Fewer beef animals will go to slaughter in 2023, bank predicts.
Ontario beef herd numbers on decline since 2018
Farmers Forum staff
ONTARIO — Ontario’s beef herd numbers continued their decline in 2022, in line with an overall North American trend identified in Rabobank’s 2023 animal protein outlook.
That outlook points to a continued “multi-year decline” in North American beef cattle numbers in 2023 and a resulting tighter beef supply as retail product is absorbed without as many cattle on the ground to replace it. American ranchers liquidated extra cattle because of drought conditions in 2021 and 2022, shrinking their herds and temporarily sending more meat to market.
Fewer animals will go to slaughter in 2023, predicts Lance Zimmerman, senior analyst with the Dutch-based bank.
“Expect that in the next year we’re going to lose more than a million head (for slaughter), and that means we’re going to lose more than a billion pounds in beef production,” Zimmerman said in a recent ‘Market Talk’ YouTube interview.

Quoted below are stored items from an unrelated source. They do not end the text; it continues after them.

(* ===== verification/TreesBits.v ===== *)
(** * The bit writer of the compressor

    What has been written since some point is a sequence of fields: the bytes put into the
    pending output since and the bits still in [bi_buf] are its packing ([wrote]).  Each
    operation of the writer adds its fields, as long as there is room for them. *)

From stdpp Require Import base tactics numbers list gmap.
From S2P Require Import Prelude Memory Words TreesTables Trees Bitstream.

Open Scope Z_scope.

Section writer.
Context (pb : Z) (m0 : mem) (p0 R : Z).
Hypothesis Hroom : valid m0 (pb + p0) R.
Hypothesis Hp0 : 0 ≤ p0 ∧ p0 + R < 2 ^ 32.
Implicit Types (w : writer) (fs : list field) (l : list Z).

(** The bytes [l] have been put. *)
Definition pending_is (w : writer) (l : list Z) : Prop :=
  w_mem w = write_bytes m0 (pb + p0) l ∧ Forall is_byte l ∧ w_pending w = p0 + Z.of_nat (length l).

Definition wrote (w : writer) (fs : list field) : Prop := ∃ l,
  Forall field_ok fs ∧ pending_is w l ∧ 0 ≤ w_bi_valid w ≤ 16 ∧ 0 ≤ w_bi_buf w < 2 ^ w_bi_valid w ∧
  le_value l + 2 ^ (8 * Z.of_nat (length l)) * w_bi_buf w = pack fs ∧
  8 * Z.of_nat (length l) + w_bi_valid w = width fs.

(** The writer after putting bytes. *)
Definition with_bytes (l : list Z) (w : writer) : writer :=
  Writer (write_bytes m0 (pb + p0) l) (p0 + Z.of_nat (length l)) (w_bi_buf w) (w_bi_valid w) (w_last_eob_len w).

Lemma run_put_byte w l c : pending_is w l → Z.of_nat (length l) < R →
  put_byte pb c w = Ret tt (with_bytes (l ++ [u8 c]) w) ∧ pending_is (with_bytes (l ++ [u8 c]) w) (l ++ [u8 c]).
Proof.
  intros (Hm & Hl & Hp) HR. unfold put_byte. rewrite run_bind, run_get. cbn beta iota.
  assert (is_Some (w_mem w !! (pb + w_pending w))) as Hv.
  { rewrite Hm, Hp. destruct (write_bytes_valid m0 (pb + p0) l (pb + p0) R Hroom (Z.of_nat (length l)) ltac:(lia)) as [b Hb].
    exists b. rewrite <-Hb. f_equal. lia. }
  split; [|split_and!; [done|apply Forall_app_2; [done|]; constructor; [apply u8_is_byte|done]|done]].
  rewrite run_bind. unfold wmem, zoom. rewrite run_store8 by done. cbn beta iota. rewrite run_modify.
  unfold with_bytes. destruct w as [m p buf v e]. cbn in *. subst. unfold set_pending, set_mem. cbn.
  rewrite write_bytes_snoc, length_app. cbn [length]. do 2 f_equal; [f_equal; lia|]. rewrite wrap_small by lia. lia.
Qed.

Lemma run_put_short w l v : pending_is w l → Z.of_nat (length l) + 1 < R → 0 ≤ v < 2 ^ 16 →
  put_short pb v w = Ret tt (with_bytes (l ++ [v mod 256; v / 256]) w) ∧
  pending_is (with_bytes (l ++ [v mod 256; v / 256]) w) (l ++ [v mod 256; v / 256]).
Proof.
  intros Hw HR Hv. unfold put_short. destruct (run_put_byte w l (u8 (Z.land v 255)) Hw ltac:(lia)) as [E1 Hw1].
  rewrite run_bind, E1. cbn beta iota. clear E1. rewrite (wrap_small 16) by done.
  destruct (run_put_byte _ _ (u8 (Z.shiftr v 8)) Hw1) as [E2 Hw2]; [rewrite length_app; cbn; lia|].
  rewrite E2. clear E2. rewrite !wrap_wrap in * by lia. rewrite <-app_assoc in Hw2 |- *. cbn [app] in Hw2 |- *.
  assert (u8 (Z.land v 255) = v mod 256) as E3.
  { change 255 with (Z.ones 8). rewrite Z.land_ones by lia. unfold wrap. by rewrite Z.mod_mod. }
  assert (u8 (Z.shiftr v 8) = v / 256) as E4.
  { rewrite Z.shiftr_div_pow2 by lia. change (2 ^ 8) with 256. rewrite wrap_small; [done|]. change (2 ^ 8) with 256.
    split; [apply Z.div_pos; lia|apply Z.div_lt_upper_bound; lia]. }
  rewrite E3, E4 in *. split; [|done]. f_equal.
Qed.

(** [a | b << n], when [a] has at most [n] bits *)
Lemma lor_shift a b n : 0 ≤ n → 0 ≤ a < 2 ^ n → Z.lor a (Z.shiftl b n) = a + 2 ^ n * b.
Proof.
  intros Hn Ha. rewrite Z.shiftl_mul_pow2 by done. rewrite Z.mul_comm. apply Z.bits_inj'. intros i Hi. rewrite Z.lor_spec.
  rewrite (Z.mul_comm (2 ^ n)), Z.add_comm.
  assert (Z.testbit a i = if i <? n then Z.testbit a i else false) as Ea.
  { destruct (Z.ltb_spec i n); [done|]. destruct (decide (a = 0)) as [->|]; [apply Z.bits_0|].
    apply Z.bits_above_log2; [lia|]. apply Z.lt_le_trans with n; [|done]. apply Z.log2_lt_pow2; lia. }
  rewrite Ea. destruct (Z.ltb_spec i n) as [H|H].
  - rewrite Z.mul_pow2_bits_low by done. rewrite orb_false_r.
    rewrite <-(Z.mod_pow2_bits_low (b * 2 ^ n + a) n i) by done. rewrite Z.add_comm, Z_mod_plus_full.
    by rewrite Z.mod_pow2_bits_low.
  - cbn [orb]. rewrite Z.mul_pow2_bits by done. replace i with (i - n + n) at 2 by lia.
    rewrite <-Z.div_pow2_bits by lia. rewrite Z.add_comm, Z.div_add by (apply Z.pow_nonzero; lia).
    by rewrite Z.div_small.
Qed.

Lemma run_send_bits w fs v n : wrote w fs → field_ok (v, n) → n ≤ 15 → width fs + n ≤ 8 * R →
  ∃ w', send_bits pb v n w = Ret tt w' ∧ wrote w' (fs ++ [(v, n)]) ∧ w_last_eob_len w' = w_last_eob_len w.
Proof.
  intros (l & Hfs & Hp & Hval & Hbuf & Hpack & Hwid) Hf Hn15 HR. pose proof Hf as [Hn Hv]. cbn [fst snd] in *.
  unfold send_bits. rewrite run_bind, run_get. cbn beta iota.
  set (k := w_bi_valid w) in *. set (b := w_bi_buf w) in *.
  assert (v < 2 ^ 15) by (apply Z.lt_le_trans with (2 ^ n); [lia|apply Z.pow_le_mono_r; lia]).
  assert (Z.shiftl v k = v * 2 ^ k) as Es by (apply Z.shiftl_mul_pow2; lia).
  assert (v * 2 ^ k < 2 ^ 31).
  { change (2 ^ 31) with (2 ^ 15 * 2 ^ 16). pose proof (Z.pow_le_mono_r 2 k 16 ltac:(lia) ltac:(lia)). nia. }
  unfold shl_int. rewrite Es, (proj2 (Z.leb_gt _ _)) by lia. rewrite run_bind, run_ret. cbn beta iota. rewrite <-Es.
  rewrite lor_shift by lia. change Buf_size with 16. pose proof (Z.pow_pos_nonneg 2 k ltac:(lia) ltac:(lia)).
  assert (Forall field_ok (fs ++ [(v, n)])) as Hfs' by (apply Forall_app_2; [done|by constructor]).
  assert (pack (fs ++ [(v, n)]) = le_value l + 2 ^ (8 * Z.of_nat (length l)) * (b + 2 ^ k * v)) as Epack.
  { rewrite pack_app, <-Hpack, <-Hwid, Z.pow_add_r by (done || lia). cbn [pack fst snd]. ring. }
  destruct (Z.ltb_spec (16 - n) k) as [Hflush|Hkeep].
  - pose proof (wrap_range 16 (b + 2 ^ k * v) ltac:(lia)).
    destruct (run_put_short w l (u16 (b + 2 ^ k * v)) Hp ltac:(lia) ltac:(done)) as [E Hp'].
    rewrite run_bind, E. cbn beta iota. rewrite run_modify. eexists. split; [done|]. split; [|done].
    exists (l ++ [u16 (b + 2 ^ k * v) mod 256; u16 (b + 2 ^ k * v) / 256]). rewrite length_app. cbn [length].
    destruct Hp' as (Hm' & Hl' & Hpd). unfold set_bits. cbn.
    assert (Z.shiftr (u16 v) (16 - k) = v / 2 ^ (16 - k)) as Er.
    { rewrite wrap_small by lia. apply Z.shiftr_div_pow2. lia. }
    rewrite Er. split; [done|]. split; [split_and!; [done|done|rewrite length_app; cbn; lia]|]. split; [lia|].
    assert (2 ^ n = 2 ^ (k + n - 16) * 2 ^ (16 - k)) as E2 by (rewrite <-Z.pow_add_r by lia; f_equal; lia).
    pose proof (Z.pow_pos_nonneg 2 (16 - k) ltac:(lia) ltac:(lia)).
    split.
    { split; [apply Z.div_pos; lia|]. apply Z.div_lt_upper_bound; [lia|]. rewrite Z.mul_comm, <-E2. lia. }
    split; [|rewrite width_app; cbn [width snd]; lia]. rewrite Epack, le_value_app. cbn [le_value].
    assert ((b + 2 ^ k * v) / 2 ^ 16 = v / 2 ^ (16 - k)) as Ed.
    { replace (2 ^ 16) with (2 ^ k * 2 ^ (16 - k)) by (rewrite <-Z.pow_add_r by lia; f_equal; lia).
      rewrite <-Z.div_div, (Z.mul_comm (2 ^ k)), Z.div_add, (Z.div_small b) by lia. done. }
    rewrite <-Ed. pose proof (Z.div_mod (b + 2 ^ k * v) (2 ^ 16) ltac:(lia)) as Edm.
    pose proof (Z.div_mod (u16 (b + 2 ^ k * v)) 256 ltac:(lia)) as Ew. unfold wrap in Ew |- *.
    replace (8 * Z.of_nat (length l + 2)) with (8 * Z.of_nat (length l) + 16) by lia. rewrite Z.pow_add_r by lia. nia.
  - assert (b + 2 ^ k * v < 2 ^ (k + n)) by (rewrite Z.pow_add_r by lia; nia).
    assert (2 ^ (k + n) ≤ 2 ^ 16) by (apply Z.pow_le_mono_r; lia).
    rewrite wrap_small by nia. rewrite run_modify. eexists. split; [done|]. split; [|done].
    destruct Hp as (Hm & Hl & Hpd). exists l. cbn. split; [done|]. split; [done|]. split; [lia|]. split; [nia|].
    split; [by rewrite Epack|rewrite width_app; cbn [width snd]; lia].
Qed.

(** ** On a byte boundary *)

(** The bits to the next byte. *)
Definition pad (n : Z) : Z := (- n) mod 8.

Lemma run_bi_windup w fs : wrote w fs → width fs + pad (width fs) ≤ 8 * R →
  ∃ w', bi_windup pb w = Ret tt w' ∧ wrote w' (fs ++ [(0, pad (width fs))]) ∧ w_bi_valid w' = 0 ∧ w_last_eob_len w' = w_last_eob_len w.
Proof.
  intros (l & Hfs & Hp & Hval & Hbuf & Hpack & Hwid) HR. unfold bi_windup. rewrite run_bind, run_get. cbn beta iota.
  set (k := w_bi_valid w) in *. set (b := w_bi_buf w) in *.
  assert (field_ok (0, pad (width fs))) as Hf.
  { unfold pad. pose proof (Z.mod_pos_bound (- width fs) 8 ltac:(lia)). split; cbn [fst snd]; [lia|]. split; [lia|]. apply pow_pos. lia. }
  assert (Forall field_ok (fs ++ [(0, pad (width fs))])) as Hfs' by (apply Forall_app_2; [done|by constructor]).
  assert (pack (fs ++ [(0, pad (width fs))]) = le_value l + 2 ^ (8 * Z.of_nat (length l)) * b) as Epack.
  { rewrite pack_app, <-Hpack by done. cbn [pack fst snd]. ring. }
  assert (∀ r, 0 ≤ r → k = 8 * r ∨ 8 * (r - 1) < k < 8 * r → pad (width fs) = 8 * r - k) as Hpad.
  { intros r Hr Hk. unfold pad. rewrite <-Hwid. replace (- (8 * Z.of_nat (length l) + k)) with (8 * r - k + (- (Z.of_nat (length l) + r)) * 8) by lia.
    rewrite Z_mod_plus_full. apply Z.mod_small. lia. }
  assert (∃ l', (if 8 <? k then put_short pb b else if 0 <? k then put_byte pb (u8 b) else mret tt) w = Ret tt (with_bytes (l ++ l') w) ∧
    pending_is (with_bytes (l ++ l') w) (l ++ l') ∧ le_value l' = b ∧ 8 * Z.of_nat (length l') = k + pad (width fs)) as (l' & E & Hp' & El & Ek).
  { destruct (Z.ltb_spec 8 k) as [H8|H8].
    - pose proof (Hpad 2 ltac:(lia) ltac:(lia)) as Epad. assert (b < 2 ^ 16) by (apply Z.lt_le_trans with (2 ^ k); [lia|apply Z.pow_le_mono_r; lia]).
      destruct (run_put_short w l b Hp ltac:(lia) ltac:(lia)) as [E Hp']. exists [b mod 256; b / 256]. split; [done|]. split; [done|].
      split; [cbn [le_value]; pose proof (Z.div_mod b 256 ltac:(lia)); lia|cbn [length]; lia].
    - destruct (Z.ltb_spec 0 k) as [H0|H0].
      + pose proof (Hpad 1 ltac:(lia) ltac:(lia)) as Epad. assert (b < 2 ^ 8) by (apply Z.lt_le_trans with (2 ^ k); [lia|apply Z.pow_le_mono_r; lia]).
        destruct (run_put_byte w l (u8 b) Hp ltac:(lia)) as [E Hp']. rewrite wrap_wrap, (wrap_small 8 b) in * by lia. exists [b]. split; [done|]. split; [done|].
        split; [cbn [le_value]; lia|cbn [length]; lia].
      + pose proof (Hpad 0 ltac:(lia) ltac:(lia)) as Epad. exists []. rewrite app_nil_r. assert (k = 0) as Ek by lia. rewrite Ek in Hbuf. change (2 ^ 0) with 1 in Hbuf.
        destruct Hp as (Hm & Hl & Hpd). split; [|split; [by split_and!|split; [cbn; lia|cbn; lia]]]. rewrite run_ret. f_equal. unfold with_bytes. rewrite <-Hm, <-Hpd. by destruct w. }
  rewrite run_bind, E. cbn beta iota. rewrite run_modify. eexists. split; [done|]. split; [|done]. exists (l ++ l').
  split; [done|]. split; [done|]. cbn. split; [lia|]. split; [lia|]. rewrite length_app, le_value_app, El, Epack, width_app. cbn [width snd]. lia.
Qed.

(** Whole bytes, when no bits are waiting. *)
Lemma wrote_bytes w fs l' f : wrote w fs → w_bi_valid w = 0 → field_ok f → Forall is_byte l' → le_value l' = fst f → 8 * Z.of_nat (length l') = snd f →
  ∀ l, pending_is w l → wrote (with_bytes (l ++ l') w) (fs ++ [f]).
Proof.
  intros (l0 & Hfs & Hp0' & _ & Hb & Hpack & Hwid) Hv Hf Hl' Ev En l Hp. rewrite Hv in *. change (2 ^ 0) with 1 in Hb.
  assert (length l = length l0) as Elen by (destruct Hp0' as (_ & _ & E1), Hp as (_ & _ & E2); lia).
  assert (l = l0) as ->.
  { destruct Hp0' as (E0 & B0 & _), Hp as (E1 & B1 & _). apply (bytes_at_inj (w_mem w) (pb + p0)); [rewrite E1; by apply write_bytes_at|rewrite E0; by apply write_bytes_at|done]. }
  exists (l0 ++ l'). split; [apply Forall_app_2; [done|by constructor]|]. split.
  { destruct Hp as (E1 & B1 & E2). split; [done|]. split; [by apply Forall_app_2|done]. }
  cbn. rewrite Hv. split; [lia|]. split; [cbn; lia|]. rewrite length_app, le_value_app, pack_app, width_app, <-Hpack, <-Hwid, Ev by done. cbn [pack width].
  rewrite Z.add_0_r. replace (w_bi_buf w) with 0 by lia. split; [ring|lia].
Qed.

Lemma run_put_byte_wrote w fs c : wrote w fs → w_bi_valid w = 0 → is_byte c → width fs + 8 ≤ 8 * R →
  ∃ w', put_byte pb c w = Ret tt w' ∧ wrote w' (fs ++ [(c, 8)]) ∧ w_bi_valid w' = 0 ∧ w_last_eob_len w' = w_last_eob_len w.
Proof.
  intros Hw Hv Hc HR. pose proof Hw as (l & _ & Hp & _ & _ & _ & Hwid). destruct (run_put_byte w l c Hp ltac:(lia)) as [E _].
  rewrite (u8_byte c Hc) in E. eexists. split; [done|]. split; [|done]. apply (wrote_bytes w fs [c]); try done; [by constructor|cbn; lia].
Qed.

Lemma run_put_short_wrote w fs v : wrote w fs → w_bi_valid w = 0 → 0 ≤ v < 2 ^ 16 → width fs + 16 ≤ 8 * R →
  ∃ w', put_short pb v w = Ret tt w' ∧ wrote w' (fs ++ [(v, 16)]) ∧ w_bi_valid w' = 0 ∧ w_last_eob_len w' = w_last_eob_len w.
Proof.
  intros Hw Hv Hc HR. pose proof Hw as (l & _ & Hp & _ & _ & _ & Hwid). destruct (run_put_short w l v Hp ltac:(lia) Hc) as [E (_ & Hb & _)].
  apply Forall_app in Hb as [_ Hb]. eexists. split; [done|]. split; [|done]. apply (wrote_bytes w fs [v mod 256; v / 256]); try done.
  cbn [le_value fst]. pose proof (Z.div_mod v 256 ltac:(lia)). lia.
Qed.
End writer.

He suggested that getting the North American beef herd back into expansion mode could take “at least” two to three years because of continued supply-chain troubles, high energy and feed costs and uncertainty about shipping feed by rail and a low Mississippi River.
In Ontario, far from bucking the trend, Statistics Canada shows a continuing annual decline in the number of beef cattle on the province’s beef farms since 2018. As of July 1st, 2022, StatCan counted just over 918,000 head on Ontario beef farms, down from: 956,000 in 2018.